For the data below, restate word for word only the lines from the line containing "[right_now 5]) no_files).1" through the line containing "Definition once_last : Step", both ends included.

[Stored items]
########################################

(* ===== verification/PairingOffersExamples.v ===== *)
(** * Pairing offers: concrete histories

    In [Hexed], hashes keep the beginning of a text, buffers travel in hexadecimal, and the
    signature of a text is the text with the name of the key: the laws hold, and the
    properties of offers apply to histories that evaluate. *)

From S2P Require Import Prelude JsString JsMap Json JsonText JsonStringify Noise NoiseProps PairingOffers PairingPeers PairingOffersProps PairingCompletes.
From stdpp Require Import prelude strings list sorting.
From Stdlib Require Import ZArith Lia Ascii Sorting.

Open Scope Z_scope.

Fixpoint of_hex (s : string) : string :=
  match s with
  | String a (String b s) =>
      String (byte_of (16 * default 0%nat (hex_val a) + default 0%nat (hex_val b))) (of_hex s)
  | _ => ""
  end.

Lemma hex_val_digit n : (n < 16)%nat → hex_val (hex_digit n) = Some n.
Proof. intros Hn. do 16 (destruct n as [|n]; [done|]). lia. Qed.

Lemma of_to_hex s : of_hex (to_hex s) = s.
Proof.
  induction s as [|a s IH]; [done|]. cbn [to_hex of_hex]. rewrite IH. f_equal.
  pose proof (nat_ascii_bounded a) as Hb. unfold code.
  rewrite (hex_val_digit (_ / 16)) by (apply Nat.Div0.div_lt_upper_bound; lia).
  rewrite (hex_val_digit (_ mod 16)) by (apply Nat.mod_upper_bound; lia). cbn [default].
  unfold byte_of. rewrite <- (ascii_nat_embedding a) at 3. f_equal. symmetry. apply Nat.div_mod_eq.
Qed.

Lemma trim_line s : forallb visible (String.list_ascii_of_string s) = true → trim (s +:+ newline) = s.
Proof.
  intros Hv. pose proof (trim_visible s Hv) as Ht. unfold trim in *.
  assert (∀ s, forallb visible (String.list_ascii_of_string s) = true → trimStart s = s) as Hstart.
  { intros [|a t]; [done|]. cbn [String.list_ascii_of_string forallb]. intros [Ha _]%andb_true_iff.
    destruct (visible_not_ws a Ha) as [E1 E2]. unfold trimStart. cbn [strip]. rewrite E1. destruct t as [|b t]; [done|].
    destruct (E2 b b) as (-> & _ & _). destruct t as [|c t]; [done|]. by destruct (E2 b c) as (_ & _ & -> & _). }
  rewrite Hstart in Ht by done. destruct s as [|a s]; [done|].
  assert (trimStart (String a s +:+ newline) = String a s +:+ newline) as ->.
  { revert Hv. cbn [String.list_ascii_of_string forallb]. intros [Ha _]%andb_true_iff. destruct (visible_not_ws a Ha) as [E1 E2].
    unfold trimStart. rewrite append_cons. cbn [strip]. rewrite E1. destruct (s +:+ newline) as [|b t]; [done|].
    destruct (E2 b b) as (-> & _ & _). destruct t as [|c t]; [done|]. by destruct (E2 b c) as (_ & _ & -> & _). }
  unfold trimEnd in *. rewrite JsString.rev_append. exact Ht.
Qed.

(** The first bytes of a text, followed by zeros. *)
Fixpoint first_bytes (n : nat) (s : string) : string :=
  match n, s with
  | O, _ => ""
  | S n, "" => String (byte_of 0) (first_bytes n "")
  | S n, String a s => String a (first_bytes n s)
  end.

Lemma length_first_bytes n s : String.length (first_bytes n s) = n.
Proof. revert s. induction n as [|n IH]; intros [|a s]; simpl; auto. Qed.

Module Hexed.
#[export] Instance crypto : Crypto := {|
  sha256 := first_bytes 32;
  hmac := λ key data, String "#" data;
  hkdfSync := λ ikm salt info, first_bytes 32 (ikm +:+ salt +:+ info);
  aes_seal := λ key iv aad p, (p, zeros 16);
  aes_open := λ key iv aad body t, if String.eqb t (zeros 16) then Some body else None;
  valid_private := λ _, true;
  p256_public := λ _, String (byte_of 4) (zeros 64);
  computeSecret := λ _ _, Some "secret";
  toBase64Url := to_hex;
  fromBase64Url := of_hex
|}.
#[export] Instance laws : CryptoLaws.
Proof. split; try done; [intros a b _ _; by exists "secret"|apply of_to_hex]. Qed.
#[export] Instance pairing_laws : PairingLaws.
Proof.
  split; [|intros b; apply length_first_bytes|intros ikm salt info; apply length_first_bytes].
  intros b. apply trim_line. cbn [toBase64Url crypto]. induction b as [|a b IH]; [done|].
  cbn [to_hex String.list_ascii_of_string forallb]. destruct (hex_visible a) as [-> ->]. exact IH.
Qed.
#[export] Instance keys : PemKeys := {|
  pem_sign := λ private text, Some (private +:+ ":" +:+ text);
  pem_verify := λ public text signature, if nonblank public then Some (String.eqb signature (public +:+ ":" +:+ text)) else None;
  pem_pair := λ public private, nonblank public = true ∧ public = private
|}.
#[export] Instance key_laws : PemLaws.
Proof.
  split.
  - intros public private text signature [Hn ->] [= <-]. cbn [pem_verify keys]. by rewrite Hn, String.eqb_refl.
  - intros private text signature [= <-]. by destruct private.
  - intros public text signature v. cbn [pem_verify keys]. by destruct (nonblank public).
Qed.
End Hexed.
Import Hexed.

(** Runs a list of operations. *)
Fixpoint play (limits : Limits) (evs : list (Z * Draws * Op)) (s : Files) : list Step * Files :=
  match evs with
  | [] => ([], s)
  | (now, r, op) :: evs =>
      let '(tr, s') := play limits evs (exec limits now r op s).2 in (step_of limits now r op s :: tr, s')
  end.

Definition playable (ev : Z * Draws * Op) : bool :=
  (0 <? ev.1.1) && (String.length (dr_storeKey ev.1.2) =? 32)%nat.

Lemma play_run limits evs s : forallb playable evs = true → Run limits s (play limits evs s).1 (play limits evs s).2.
Proof.
  revert s. induction evs as [|[[now r] op] evs IH]; intros s; simpl; [constructor|].
  intros [[Hn%Z.ltb_lt Hr%Nat.eqb_eq]%andb_true_iff Hp]%andb_true_iff. specialize (IH (exec limits now r op s).2 Hp).
  destruct (play limits evs (exec limits now r op s).2) as [tr s']. cbn [fst snd] in *.
  by apply (run_append limits s [] s now r op tr s' (run_start limits s)).
Qed.

Definition no_files : Files := Build_Files [] [] None None None None [] [] None.
Definition two : Limits := {| pairingPeerBindingsMax := 2; pairingAuditMaxBytes := 1000 |}.
Definition draws (id : string) : Draws :=
  {| dr_offerId := id; dr_redeemSecret := id +:+ "!"; dr_token := "t"; dr_anchorId := "a"; dr_anchorSecret := "b";
     dr_deviceId := "device"; dr_devicePublicKey := "daemon"; dr_devicePrivateKey := "daemon"; dr_storeKey := zeros 32; dr_iv := "iv" |}.
Definition home : PairingOfferConnection :=
  {| oc_host := "h"; oc_port := 7070; oc_listen := "h:7070"; oc_socketPath := None; oc_profile := local |}.

(** A redemption of the offer by the client [ada], with this secret. *)
Definition redeem_by_ada (id secret : string) (s : Files) : Op :=
  let anchor := match offers s with o :: _ => o_trustAnchor o | [] => "" end in
  match createPairingRedeemProof id secret anchor "ada" "ada" with
  | Some (_, key, proof) => Redeem id secret None (Some key) (Some proof)
  | None => RestartDaemon
  end.

Definition issued_one : Files := (exec two 1000 (draws "one") (Issue home 60) no_files).2.
Definition guess (n : Z) : Z * Draws * Op := (2000 + n, draws "", redeem_by_ada "one" "wrong" issued_one).
Definition right_now (n : Z) : Z * Draws * Op := (2000 + n, draws "", redeem_by_ada "one" (to_hex "one!") issued_one).

Example four_guesses_then_right :
  map st_answer (play two ((1000, draws "one", Issue home 60) :: guess 1 :: guess 2 :: guess 3 :: guess 4 :: [right_now 5]) no_files).1
    !! 5%nat ≠ Some (ARedeemed Rejected).
Proof. vm_compute. done. Qed.

Example five_guesses_lock :
  map st_answer (play two ((1000, draws "one", Issue home 60) :: guess 1 :: guess 2 :: guess 3 :: guess 4 :: guess 5 :: [right_now 6]) no_files).1
    !! 6%nat = Some (ARedeemed Rejected).
Proof. vm_compute. reflexivity. Qed.

(** ** Witnesses *)

Lemma guesses_bounded_witness :
  let evs := (1000, draws "one", Issue home 60) :: map guess [1; 2; 3; 4; 5; 6; 7] in
  wrong_guesses "one" (play two evs no_files).1 = 5%nat ∧ (wrong_guesses "one" (play two evs no_files).1 ≤ 5)%nat.
Proof.
  intros evs. split; [vm_compute; reflexivity|].
  apply (guesses_bounded two no_files _ (play two evs no_files).2 "one").
  - apply play_run. vm_compute. reflexivity.
  - reflexivity.
  - intros k. done.
  - apply (bool_decide_unpack _). vm_compute. exact I.
Defined.

Definition once : list (Z * Draws * Op) := [(1000, draws "one", Issue home 60); guess 1; guess 2; right_now 3].
Definition once_history : list Step := (play two once no_files).1.
Definition once_last : Step := default (step_of two 0 (draws "") RestartDaemon no_files) (last once_history).

Lemma redeemed_once_witness : once_history = take 3 once_history ++ [once_last] ∧ redeem_step "one" once_last = true ∧
  wrong_guesses "one" (take 3 once_history) = 2%nat ∧ (wrong_guesses "one" (take 3 once_history) < 5)%nat.
Proof.
  assert (once_history = take 3 once_history ++ [once_last]) as E by (vm_compute; reflexivity).
  assert (redeem_step "one" once_last = true) as Er by (vm_compute; reflexivity).
  split; [exact E|]. split; [exact Er|]. split; [vm_compute; reflexivity|].
  apply (redeemed_once two no_files once_history (play two once no_files).2 (take 3 once_history) once_last [] "one").
  - apply play_run. vm_compute. reflexivity.
  - reflexivity.
  - intros k. done.
  - apply (bool_decide_unpack _). vm_compute. exact I.
  - exact E.
  - exact Er.
Defined.

Definition meanwhile : list (Z * Draws * Op) :=
  [(1500, draws "", RestartDaemon); (1600, draws "two", Issue home 60); (1700, draws "", redeem_by_ada "two" "wrong" issued_one)].

(** Afterwards: the daemon restarts, another client pairs, a third guesses. *)
Definition bob_pairs : Op :=
  match (exec two 1600 (draws "two") (Issue home 60) (play two [(1500, draws "", RestartDaemon)] issued_one).2).1 with
  | AIssued p =>
      match createPairingRedeemProof (i_offerId p) (i_redeemSecret p) (i_trustAnchor p) "bob" "bob" with
      | Some (_, key, proof) => Redeem (i_offerId p) (i_redeemSecret p) None (Some key) (Some proof)
      | None => RestartDaemon
      end
  | _ => RestartDaemon
  end.
Definition afterwards : list (Z * Draws * Op) :=
  [(2500, draws "", RestartDaemon); (2600, draws "", bob_pairs); (2700, draws "", redeem_by_ada "two" "wrong" issued_one)].

Lemma pairing_completes_witness :
  let s2 := (exec two 1000 (draws "one") (Issue home 60) no_files).2 in
  let s3 := (play two meanwhile s2).2 in
  length (offers s3) = 2%nat ∧
  ∃ p peerId key proof,
    (exec two 1000 (draws "one") (Issue home 60) no_files).1 = AIssued p ∧
    createPairingRedeemProof (i_offerId p) (i_redeemSecret p) (i_trustAnchor p) "ada" "ada" = Some (peerId, key, proof) ∧
    let redeem := Redeem (i_offerId p) (i_redeemSecret p) (Some (i_trustAnchor p)) (Some key) (Some proof) in
    let later := play two afterwards (exec two 2000 (draws "") redeem s3).2 in
    length (paired_ids later.1) = 1%nat ∧ (resolveRelayPairingSecret two (draws "") peerId later.2).1 =
      Some (pairing_secret (i_offerId p) (i_redeemSecret p) (i_trustAnchor p) key (i_daemonPublicKey p)).
Proof.
  intros s2 s3. split; [vm_compute; reflexivity|].
  destruct (pairing_completes two no_files [] no_files 1000 (draws "one") home 60 (play two meanwhile s2).1 s3 2000 (draws "") "ada" "ada")
    as (p & peerId & key & proof & payload & Hp & Hk & _ & _ & _ & _ & Hlater).
  - constructor.
  - apply play_run. vm_compute. reflexivity.
  - reflexivity.
  - reflexivity.
  - intros k. done.
  - lia.
  - reflexivity.
  - reflexivity.
  - apply (bool_decide_unpack _). vm_compute. exact I.
  - vm_compute. repeat constructor; done.
  - vm_compute. repeat constructor.
  - vm_compute. lia.
  - done.
  - done.
  - done.
  - by vm_compute.
  - intros text. by eexists.
  - intros i text _. by eexists.
  - done.
  - exists p, peerId, key, proof. split; [exact Hp|]. split; [exact Hk|]. intros redeem later.
    assert (bool_decide (length (paired_ids later.1) = 1%nat) && bool_decide (peerId ∉ paired_ids later.1) &&
      (length (peers (exec two 2000 (draws "") redeem s3).2) <=? 1)%nat &&
      bool_decide (issued_ids later.1 = []) && bool_decide (map st_now later.1 = [2500; 2600; 2700]) = true) as Hf.
    { clear Hlater. vm_compute in Hp. injection Hp as <-. vm_compute in Hk. injection Hk as <- <- <-. vm_compute. reflexivity. }
    rewrite !andb_true_iff, !bool_decide_eq_true, Nat.leb_le in Hf. destruct Hf as ((((F1 & F2) & F3) & F4) & F5).
    split; [exact F1|]. apply (Hlater later.1 later.2 (draws "")); [apply play_run; vm_compute; reflexivity| | |exact F2| |reflexivity].
    + unfold issued_ids in F4 |- *. rewrite bind_app, F4, app_nil_r. apply (bool_decide_unpack _). vm_compute. exact I.
    + change (st_now <$> later.1) with (map st_now later.1). rewrite F5. repeat constructor; done.
    + rewrite F1. cbn [pairingPeerBindingsMax two]. fold redeem. lia.
Defined.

########################################

◆ Exercise output
  map st_answer (play two ((1000, draws "one", Issue home 60) :: guess 1 :: guess 2 :: guess 3 :: guess 4 :: [right_now 5]) no_files).1
    !! 5%nat ≠ Some (ARedeemed Rejected).
Proof. vm_compute. done. Qed.

Example five_guesses_lock :
  map st_answer (play two ((1000, draws "one", Issue home 60) :: guess 1 :: guess 2 :: guess 3 :: guess 4 :: guess 5 :: [right_now 6]) no_files).1
    !! 6%nat = Some (ARedeemed Rejected).
Proof. vm_compute. reflexivity. Qed.

(** ** Witnesses *)

Lemma guesses_bounded_witness :
  let evs := (1000, draws "one", Issue home 60) :: map guess [1; 2; 3; 4; 5; 6; 7] in
  wrong_guesses "one" (play two evs no_files).1 = 5%nat ∧ (wrong_guesses "one" (play two evs no_files).1 ≤ 5)%nat.
Proof.
  intros evs. split; [vm_compute; reflexivity|].
  apply (guesses_bounded two no_files _ (play two evs no_files).2 "one").
  - apply play_run. vm_compute. reflexivity.
  - reflexivity.
  - intros k. done.
  - apply (bool_decide_unpack _). vm_compute. exact I.
Defined.

Definition once : list (Z * Draws * Op) := [(1000, draws "one", Issue home 60); guess 1; guess 2; right_now 3].
Definition once_history : list Step := (play two once no_files).1.
Definition once_last : Step := default (step_of two 0 (draws "") RestartDaemon no_files) (last once_history).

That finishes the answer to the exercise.